As a whole for the month of May, there were 47,000 completed foreclosures nationally, a drop from 52,000 in 2013, a year-over-year decrease of 9.4%.
But despite this steady decline, judicial states continue to struggle behind non-judicial states.
"Significant gains have been made in the last year to reduce the foreclosure stock," said Mark Fleming, chief economist for CoreLogic.
"Yet, these improvements are occurring disproportionately in non-judicial states. The foreclosure inventory in judicial states is averaging 2.1%, which is more than twice the 0.9% average that is occurring in non-judicial states," Fleming added.
The top non-judicial states, Michigan, Texas and California, recorded a .7%, .7% and .6% foreclosure inventory, with 44,402, 38,649 and 33,940 completed foreclosures in the last 12 months, respectively.
Meanwhile, the top judicial states, Florida, Ohio and Illinois, posted a 5.2%, 1.7% and 2.4% foreclosure inventory, with 122,059, 28,609 and 21, 558 completed foreclosures in the last 12 months, respectively.
As of May 2014, there were approximately 660,000 homes in the nation in some stage of foreclosures, compared to 1 million in May 2013, a year-over-year decrease of 37%.
In addition, the foreclosure inventory as of May 2014 represented 1.7% of all homes with a mortgage, compared to 2.6% in May 2013.
The foreclosure inventory was down 4.8% from April 2014, marking 31 months of consecutive year-over-year declines.

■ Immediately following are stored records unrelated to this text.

(** * backgroundContext.tsx: the cached background image of the client UI

    A shallow embedding of [src/lib/backgroundContext.tsx]: the expiring
    cache record kept in [localStorage], the image probe, the
    initialisation effect of [BackgroundProvider] and its two commands
    ([setLoaded], [refreshBackground]), followed by the properties of the
    specification that were checked against it.

    Conventions of the model.
    - JavaScript values that reach the module from [JSON.parse] are kept
      dynamically typed ([jsval]); TypeScript annotations are erased at run
      time, so [data.url] may be any JSON value.
    - Numbers are epoch milliseconds: exact integers.  The only non-integer
      number the code can compute is [NaN] (from subtracting a non-number),
      so arithmetic results are [option Z] with [None] for [NaN].
    - Built-ins of the platform that the module calls but does not define
      ([JSON.parse], [JSON.stringify], [ToNumber] on non-primitives) are the
      fields of the class [Platform]; a concrete, executable instance
      ([Json.platform]) is given for evaluation.
    - The module is single-threaded and event driven.  Every asynchronous
      function is split at its [await]s into continuations ([Pc]); one
      [Event] runs one handler of the event loop to completion.
    - [trace] is instrumentation: it records, in order, the externally
      visible effects (URL generated, image load started, storage written
      or deleted, error logged). *)

From stdpp Require Import base option list strings gmap fin_maps pretty.
From Stdlib Require Import ZArith Lia Ascii.

Set Warnings "-register-all".

Local Open Scope string_scope.
Local Open Scope Z_scope.

(** ** JavaScript values *)

Inductive jsval : Type :=
  | JUndefined
  | JNull
  | JBool (b : bool)
  | JNum (z : Z)
  | JStr (s : string)
  | JArr (items : list jsval)
  | JObj (fields : list (string * jsval)).

(** [ToBoolean]: what [if (v)], [!v] and [v || w] test. *)
Definition truthy (v : jsval) : bool :=
  match v with
  | JUndefined | JNull => false
  | JBool b => b
  | JNum z => negb (z =? 0)
  | JStr s => negb (String.eqb s "")
  | JArr _ | JObj _ => true
  end.

(** [a || b]. *)
Definition js_or (a b : jsval) : jsval := if truthy a then a else b.

(** Own-property lookup in the field list built by [JSON.parse]: a later
    duplicate of a key overrides an earlier one. *)
Fixpoint own_prop (fields : list (string * jsval)) (k : string) : option jsval :=
  match fields with
  | [] => None
  | (k', v) :: rest =>
      match own_prop rest k with
      | Some v' => Some v'
      | None => if String.eqb k' k then Some v else None
      end
  end.

(** [v.k] for the two keys the module reads, [url] and [timestamp], neither
    of which is defined on a built-in prototype.  [None] is the [TypeError]
    of reading a property of [null] or [undefined]. *)
Definition get_prop (v : jsval) (k : string) : option jsval :=
  match v with
  | JUndefined | JNull => None
  | JObj fields => Some (default JUndefined (own_prop fields k))
  | JBool _ | JNum _ | JStr _ | JArr _ => Some JUndefined
  end.

(** ** Platform built-ins *)

Class Platform : Type := {
  (** [JSON.parse]; [None] is a thrown [SyntaxError]. *)
  JSON_parse : string -> option jsval;
  (** [JSON.stringify]. *)
  JSON_stringify : jsval -> string;
  (** [ToNumber] on strings, arrays and objects: [None] when the coercion
      throws, [Some None] when it yields [NaN]. *)
  ToNumber_ext : jsval -> option (option Z);
  (** The empty text is not JSON. *)
  JSON_parse_empty : JSON_parse "" = None
}.

(** [ToNumber]. *)
Definition to_number {P : Platform} (v : jsval) : option (option Z) :=
  match v with
  | JUndefined => Some None
  | JNull => Some (Some 0)
  | JBool b => Some (Some (if b then 1 else 0))
  | JNum z => Some (Some z)
  | JStr _ | JArr _ | JObj _ => ToNumber_ext v
  end.

(** [a - b] and [a > b] on numbers, [None] being [NaN]. *)
Definition num_sub (a b : option Z) : option Z :=
  match a, b with
  | Some x, Some y => Some (x - y)
  | _, _ => None
  end.

Definition num_gt (a b : option Z) : bool :=
  match a, b with
  | Some x, Some y => y <? x
  | _, _ => false
  end.

(** ** Constants *)

Definition BG_CACHE_KEY : string := "app_background_cache".
Definition BG_EXPIRE_TIME : Z := 24 * 60 * 60 * 1000.
Definition BG_LOAD_TIMEOUT : Z := 10000.

(** The object literal [{ url, timestamp }] of [setCachedBackground]. *)
Definition cache_record (url : string) (timestamp : Z) : jsval :=
  JObj [("url", JStr url); ("timestamp", JNum timestamp)].

(** ** The process state *)

(** Externally visible effects, in the order they happen. *)
Inductive Effect : Type :=
  | EGenerated (url : string)        (* fetchNewBackground produced a candidate *)
  | EImageLoad (src : jsval)         (* img.src = src: a network load starts *)
  | ESetItem (key value : string)    (* localStorage.setItem succeeded *)
  | ERemoveItem (key : string)       (* localStorage.removeItem *)
  | EConsoleError.                   (* console.error *)

(** The promise returned by [preloadImage]. *)
Inductive Promise : Type :=
  | Pending
  | Resolved (b : bool)
  | Rejected.

(** One call of [preloadImage]: the [Image], the timer and the promise. *)
Record Probe : Type := {
  img_src : jsval;
  timer : option Z;        (* [Some t]: armed, fires no earlier than [t] *)
  promise : Promise
}.

(** Where an asynchronous function is suspended. *)
Inductive Pc : Type :=
  | AwaitCached (cached : jsval)     (* line 110: await preloadImage(cached) *)
  | AwaitNew (newUrl : string)       (* line 122: await preloadImage(newUrl) *)
  | AwaitRefresh (newUrl : string)   (* line 146: await preloadImage(newUrl) *)
  | InitDone (finalUrl : jsval)      (* initBackground ended; its local finalUrl *)
  | RefreshDone (isValid : bool).    (* refreshBackground ended *)

Record Task : Type := {
  owner : nat;             (* the provider instance whose closure runs *)
  pc : Pc;
  probe : Probe
}.

(** One mounted [BackgroundProvider]: its two [useState] cells and its
    [useRef]. *)
Record Provider : Type := {
  backgroundUrl : jsval;
  isLoaded : bool;
  isInitializing : bool
}.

"The pace of completed foreclosures slowed in May compared to last month but I expect this to be a temporary respite," said Anand Nallathambi, president and CEO of CoreLogic. "There is still much more hard work to do to clear the backlog of foreclosed properties. Although difficult, we need to continue to aggressively clear distressed homes to ensure the return of a healthy housing market."